--- Data supplied Enclosed Below ---

(** ** The world and the history *)

Lemma app_inv_world s w h w' h' :
  app_inv s w h → (∀ fd o, fd ≠ -1 → owns s fd o → opened w fd → opened w' fd) →
  (∀ fd p, watched h' !! fd = Some p → watched h !! fd = Some p ∨ watch_ok s fd p) → app_inv s w' h'.
Proof.
  intros [H1 H2 H3 H4 H5 H6 H7 H8] Ho Hw. split; try done.
  - intros fd o Hfd Hown. eapply Ho; [done..|]. by eapply H7.
  - intros fd p Hp. destruct (Hw fd p Hp) as [Hp'|Hp']; [by apply H8|done].
Qed.

(** ** A cell *)

Lemma has_cell_with_conn s a i o o' b j x :
  has_cell s a i o →
  has_cell (with_conn s a i o') b j x ↔ (b = a ∧ j = i ∧ x = o') ∨ (¬ (b = a ∧ j = i) ∧ has_cell s b j x).
Proof.
  intros (Hi & d & Hd & Hc). assert (i < length (wd_connections d))%nat as Hlt by by eapply lookup_lt_Some.
  unfold has_cell, with_conn. cbn [a_data a_sites]. destruct (decide (b = a)) as [->|Hne].
  - rewrite lookup_alter_eq, Hd. destruct (decide (j = i)) as [->|Hne].
    + split.
      * intros (_ & d' & [= <-] & Hx). cbn in Hx. rewrite list_lookup_insert_eq in Hx by done. injection Hx as <-. by left.
      * intros [(_ & _ & ->)|[[] _]]; [|done]. split; [done|]. eexists. split; [done|]. cbn. by apply list_lookup_insert_eq.
    + split.
      * intros (Hj & d' & [= <-] & Hx). cbn in Hx. rewrite list_lookup_insert_ne in Hx by done.
        right. split; [tauto|]. split; [done|]. by exists d.
      * intros [(_ & -> & _)|(_ & Hj & d' & Hd' & Hx)]; [done|]. split; [done|]. eexists. split; [done|]. cbn.
        rewrite list_lookup_insert_ne by done. congruence.
  - rewrite lookup_alter_ne by done. split.
    + intros H. right. split; [tauto|done].
    + by intros [(-> & _)|(_ & H)].
Qed.

(** The file of the cell stays, or the cell is not watched and its file is free. *)
Definition file_change s w h a i (o o' : option conn_data_t) : Prop :=
  file_of o' = file_of o ∨
  unwatched h (a, Z.of_nat i) ∧
    (file_of o' = -1 ∨ (∀ x, ¬ owns s (file_of o') x) ∧ opened w (file_of o')).

Lemma owns_with_conn s a i o o' fd x :
  has_cell s a i o → owns (with_conn s a i o') fd x →
  owns s fd x ∨ (x = OwnFile a i ∧ fd = file_of o').
Proof.
  intros Hc. destruct x as [b|b j]; [by left|]. intros (y & Hy & Hf).
  apply (has_cell_with_conn _ _ _ _ _ _ _ _ Hc) in Hy as [(-> & -> & ->)|[_ Hy]]; [by right|]. left. by exists y.
Qed.

Lemma app_inv_cell s w h a i o o' :
  app_inv s w h → has_cell s a i o → (∀ c, o' = Some c → web_conn_ok i c) → file_change s w h a i o o' →
  app_inv (with_conn s a i o') w h.
Proof.
  intros [H1 H2 H3 H4 H5 H6 H7 H8] Hc Hok Hch. pose proof Hc as (Hi & d & Hd & Hcell).
  assert (∀ b d', a_data (with_conn s a i o') !! b = Some d' →
    b = a ∧ d' = put_connections (<[i := o']> (wd_connections d)) d ∨ b ≠ a ∧ a_data s !! b = Some d') as Hdata.
  { intros b d'. cbn. destruct (decide (b = a)) as [->|Hne].
    - rewrite lookup_alter_eq, Hd. intros [= <-]. by left.
    - rewrite lookup_alter_ne by done. by right. }
  assert (∀ fd x, fd ≠ -1 → owns (with_conn s a i o') fd x → owns s fd x ∨
    (x = OwnFile a i ∧ fd = file_of o' ∧ (∀ y, ¬ owns s fd y) ∧ opened w fd)) as Hown.
  { intros fd x Hfd Hx. destruct (owns_with_conn _ _ _ _ _ _ _ Hc Hx) as [?|[-> ->]]; [by left|].
    destruct Hch as [E|[_ [E|[Hf Ho]]]]; [|done|by right]. left. exists o. split; [done|congruence]. }
  split; cbn [with_conn a_sites]; try done.
  - intros b. rewrite H3. cbn. destruct (decide (b = a)) as [->|Hne].
    + rewrite lookup_alter_eq, Hd. split; intros _; by eexists.
    + by rewrite lookup_alter_ne.
  - intros b d' [(-> & ->)|(_ & Hb)]%Hdata; [|by eapply H4]. destruct (H4 _ _ Hd) as [Hl Hcs]. split; cbn.
    + by rewrite length_insert.
    + intros j c Hj. apply list_lookup_insert_Some in Hj as [(<- & E & _)|[_ Hj]]; [by apply Hok|by apply Hcs].
  - intros b r d' Hr [(-> & ->)|(_ & Hb)]%Hdata; [|by eapply H5]. exact (H5 _ _ _ Hr Hd).
  - intros fd x y Hfd Hx Hy. destruct (Hown _ _ Hfd Hx) as [Hx'|(-> & -> & Hf & _)], (Hown _ _ Hfd Hy) as [Hy'|(-> & Ey & Hf' & _)].
    + by eapply H6.
    + by destruct (Hf' x).
    + by destruct (Hf y).
    + done.
  - intros fd x Hfd Hx. destruct (Hown _ _ Hfd Hx) as [Hx'|(_ & _ & _ & Ho)]; [by eapply H7|done].
  - intros fd p Hp. destruct (H8 fd p Hp) as (Hfd & j & c & r & Ej & Hj & Ef & Hr & Hs). split; [done|].
    destruct p as [b m]. cbn [fst snd] in *. subst m.
    destruct (decide (b = a ∧ j = i)) as [[-> ->]|Hne].
    + pose proof (has_cell_inj _ _ _ _ _ Hc Hj) as ->. destruct Hch as [E|[Hu _]]; [|by destruct (Hu fd)].
      cbn [file_of] in E. destruct o' as [c'|]; cbn [file_of] in E; [|congruence].
      exists i, c', r. split; [done|]. split; [by eapply has_cell_with_conn; [exact Hc|left]|]. split; [congruence|done].
    + exists j, c, r. split; [done|]. split; [by eapply has_cell_with_conn; [exact Hc|right]|]. done.
Qed.
End invariant.

(** ** A website *)

(** The website at [a] with another record and other data. *)
Definition site_with (s : app_t) (a : nat) (r : website_t) (d : website_data_t) : app_t :=
  let g := a_sites s in
  App (Registry (initialized g) (default_website_options g) (websites g) (<[a := r]> (heap g)) (next_addr g))
    (<[a := d]> (a_data s)) (a_modules s).

(** The text of the record stays. *)
Definition same_name (r r' : website_t) : Prop :=
  w_url r' = w_url r ∧ w_full_url r' = w_full_url r ∧ w_path r' = w_path r ∧ (length (w_ip r') < 16)%nat.

Lemma registry_inv_put g a r r' :
  registry_inv g → heap g !! a = Some r → same_name r r' →
  registry_inv (Registry (initialized g) (default_website_options g) (websites g) (<[a := r']> (heap g)) (next_addr g)).
Proof.
  intros [Hn Hl Hf Hrec] Hr (E1 & E2 & E3 & Hip). split; cbn; [done|..].
  - intros b Hb. apply lookup_insert_is_Some. destruct (decide (a = b)); [by left|right]. split; [done|]. by apply Hl.
  - intros b Hb. apply lookup_insert_is_Some in Hb as [<-|[_ Hb]]; apply Hf; [by eexists|done].
  - intros b x Hx. apply lookup_insert_Some in Hx as [[<- <-]|[_ Hx]]; [|by eapply Hrec].
    unfold website_protocol. rewrite E1, E2, E3. destruct (Hrec a r Hr) as (F1 & F2 & _). by split_and!.
Qed.

Lemma site_with_twice s a r d r' d' : site_with (site_with s a r d) a r' d' = site_with s a r' d'.
Proof. unfold site_with. cbn. by rewrite !insert_insert_eq. Qed.

Lemma site_with_id s a r d : heap (a_sites s) !! a = Some r → a_data s !! a = Some d → site_with s a r d = s.
Proof. intros Hr Hd. unfold site_with. rewrite !insert_id by done. by destruct s as [[]]. Qed.

Lemma has_cell_site_with s a r d d0 b i o :
  a_data s !! a = Some d0 → wd_connections d = wd_connections d0 →
  has_cell (site_with s a r d) b i o ↔ has_cell s b i o.
Proof.
  intros Hd E. unfold has_cell, site_with. cbn [a_data]. destruct (decide (b = a)) as [->|Hne].
  - rewrite lookup_insert_eq, Hd. split; intros (Hi & d' & [= <-] & Hc); (split; [done|]; eexists; split; [done|congruence]).
  - by rewrite lookup_insert_ne.
Qed.

Section site.
Context {W : Type} (opened : W → Z → Prop).
Implicit Types (s : app_t) (w : W) (h : list call).
#[local] Notation inv := (app_inv opened).

(** The switch of the website stays, or none of its files is watched and the new one is free. *)
Definition switch_change s w h a (r r' : website_t) : Prop :=
  w_sockfd r' = w_sockfd r ∨
  (∀ m, unwatched h (a, m)) ∧ (w_sockfd r' = -1 ∨ (∀ x, ¬ owns s (w_sockfd r') x) ∧ opened w (w_sockfd r')).

Lemma app_inv_site s w h a r d r' d' :
  inv s w h → heap (a_sites s) !! a = Some r → a_data s !! a = Some d → same_name r r' →
  wd_connections d' = wd_connections d → switched r' d' → switch_change s w h a r r' →
  inv (site_with s a r' d') w h.
Proof.
  intros [H1 H2 H3 H4 H5 H6 H7 H8] Hr Hd Hname Hcs Hsw Hch.
  pose proof (λ b i o, has_cell_site_with s a r' d' d b i o Hd Hcs) as Hcell.
  assert (∀ fd x, fd ≠ -1 → owns (site_with s a r' d') fd x → owns s fd x ∨
    (x = OwnSwitch a ∧ fd = w_sockfd r' ∧ (∀ y, ¬ owns s fd y) ∧ opened w fd)) as Hown.
  { intros fd [b|b i] Hfd Hx.
    - destruct Hx as (x & Hx & <-). cbn in Hx. apply lookup_insert_Some in Hx as [[<- <-]|[_ Hx]].
      + destruct Hch as [E|[_ [E|[Hf Ho]]]]; [left; by exists r|done|by right].
      + left. by exists x.
    - left. destruct Hx as (c & Hc & Hf). exists c. split; [by apply Hcell|done]. }
  split; cbn [site_with a_sites a_data initialized websites heap]; try done.
  - by eapply registry_inv_put.
  - intros b. rewrite H3. destruct (decide (b = a)) as [->|Hne].
    + rewrite lookup_insert_eq, Hd. split; intros _; by eexists.
    + by rewrite lookup_insert_ne.
  - intros b x Hx. apply lookup_insert_Some in Hx as [[<- <-]|[_ Hx]]; [|by eapply H4].
    destruct (H4 _ _ Hd) as [F1 F2]. split; rewrite Hcs; done.
  - intros b x y Hx Hy. destruct (decide (b = a)) as [->|Hne].
    + rewrite lookup_insert_eq in Hx. rewrite lookup_insert_eq in Hy. congruence.
    + rewrite lookup_insert_ne in Hx by done. rewrite lookup_insert_ne in Hy by done. by eapply H5.
  - intros fd x y Hfd Hx Hy. destruct (Hown _ _ Hfd Hx) as [Hx'|(-> & -> & Hf & _)], (Hown _ _ Hfd Hy) as [Hy'|(-> & Ey & Hf' & _)].
    + by eapply H6.
    + by destruct (Hf' x).
    + by destruct (Hf y).
    + done.
  - intros fd x Hfd Hx. destruct (Hown _ _ Hfd Hx) as [Hx'|(_ & _ & _ & Ho)]; [by eapply H7|done].
  - intros fd p Hp. destruct (H8 fd p Hp) as (Hfd & i & c & x & Ei & Hc & Ef & Hx & Hs). split; [done|].
    destruct (decide (fst p = a)) as [E|Hne].
    + assert (w_sockfd r' ≠ -1) as Hs'.
      { destruct Hch as [E'|[Hu _]]; [congruence|]. destruct (Hu (snd p) fd). by rewrite Hp, <- E, <- surjective_pairing. }
      exists i, c, r'. cbn. rewrite E, lookup_insert_eq. split_and!; try done. apply Hcell. congruence.
    + exists i, c, x. cbn. rewrite lookup_insert_ne by done. split_and!; try done. by apply Hcell.
Qed.

(** A new website, which is off and has no connections. *)
Lemma app_inv_new s w h g a url ip :
  inv s w h → website_add (a_sites s) (-1) url ip = Done (g, a) →
  inv (App g (<[a := new_website_data]> (a_data s)) (a_modules s)) w h.
Proof.
  intros [H1 H2 H3 H4 H5 H6 H7 H8] Hadd. destruct (website_add_Done _ _ _ _ _ _ H1 Hadd) as (Hg & Hi & Hl & x & Hh & Hfree & Hx).
  assert (a_data s !! a = None) as Hnone.
  { apply eq_None_not_Some. intros Ha. apply H3, (ri_live _ H1) in Ha as [y Hy]. congruence. }
  assert (∀ b i c, has_cell (App g (<[a := new_website_data]> (a_data s)) (a_modules s)) b i (Some c) → has_cell s b i (Some c)) as Hcell.
  { intros b i c (Hi' & d & Hd & Hc). cbn in Hd. apply lookup_insert_Some in Hd as [[<- <-]|[_ Hd]].
    - cbn [wd_connections new_website_data] in Hc. by apply lookup_replicate in Hc as [? _].
    - split; [done|]. by exists d. }
  assert (∀ fd o, fd ≠ -1 → owns (App g (<[a := new_website_data]> (a_data s)) (a_modules s)) fd o → owns s fd o) as Hown.
  { intros fd [b|b i] Hfd Ho.
    - destruct Ho as (y & Hy & <-). cbn in Hy. rewrite Hh in Hy. apply lookup_insert_Some in Hy as [[<- <-]|[_ Hy]]; [done|by exists y].
    - destruct Ho as ([c|] & Hc & Hf); [|by destruct Hfd]. exists (Some c). split; [by apply Hcell|done]. }
  split; cbn [a_sites a_data]; try done.
  - intros b. rewrite Hl, elem_of_app, list_elem_of_singleton, H3, lookup_insert_is_Some'. naive_solver.
  - intros b d Hd. apply lookup_insert_Some in Hd as [[<- <-]|[_ Hd]]; [|by eapply H4].
    split; [apply length_replicate|]. intros i c Hc. cbn [wd_connections new_website_data] in Hc.
    by apply lookup_replicate in Hc as [? _].
  - intros b r d Hr Hd. rewrite Hh in Hr. destruct (decide (b = a)) as [->|Hne].
    + rewrite lookup_insert_eq in Hr. rewrite lookup_insert_eq in Hd. injection Hr as <-. injection Hd as <-. right. split; [done|by right].
    + rewrite lookup_insert_ne in Hr by done. rewrite lookup_insert_ne in Hd by done. by eapply H5.
  - intros fd o o' Hfd Ho Ho'. eapply H6; [done|by apply Hown..].
  - intros fd o Hfd Ho. eapply H7; [done|by apply Hown].
  - intros fd p Hp. destruct (H8 fd p Hp) as (Hfd & i & c & r & Ei & (Hi' & d & Hd & Hc) & Ef & Hr & Hs). split; [done|].
    assert (fst p ≠ a) by congruence. exists i, c, r. cbn [a_sites]. rewrite Hh. split_and!; try done.
    + split; [done|]. exists d. cbn. by rewrite lookup_insert_ne.
    + by rewrite lookup_insert_ne.
Qed.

--- End of Enclosed Data supplied ---

Report every line of the data above that contains the string "Prop" by copying it in full.

■ Answer section:
Definition file_change s w h a i (o o' : option conn_data_t) : Prop :=
Definition same_name (r r' : website_t) : Prop :=
Context {W : Type} (opened : W → Z → Prop).
Definition switch_change s w h a (r r' : website_t) : Prop :=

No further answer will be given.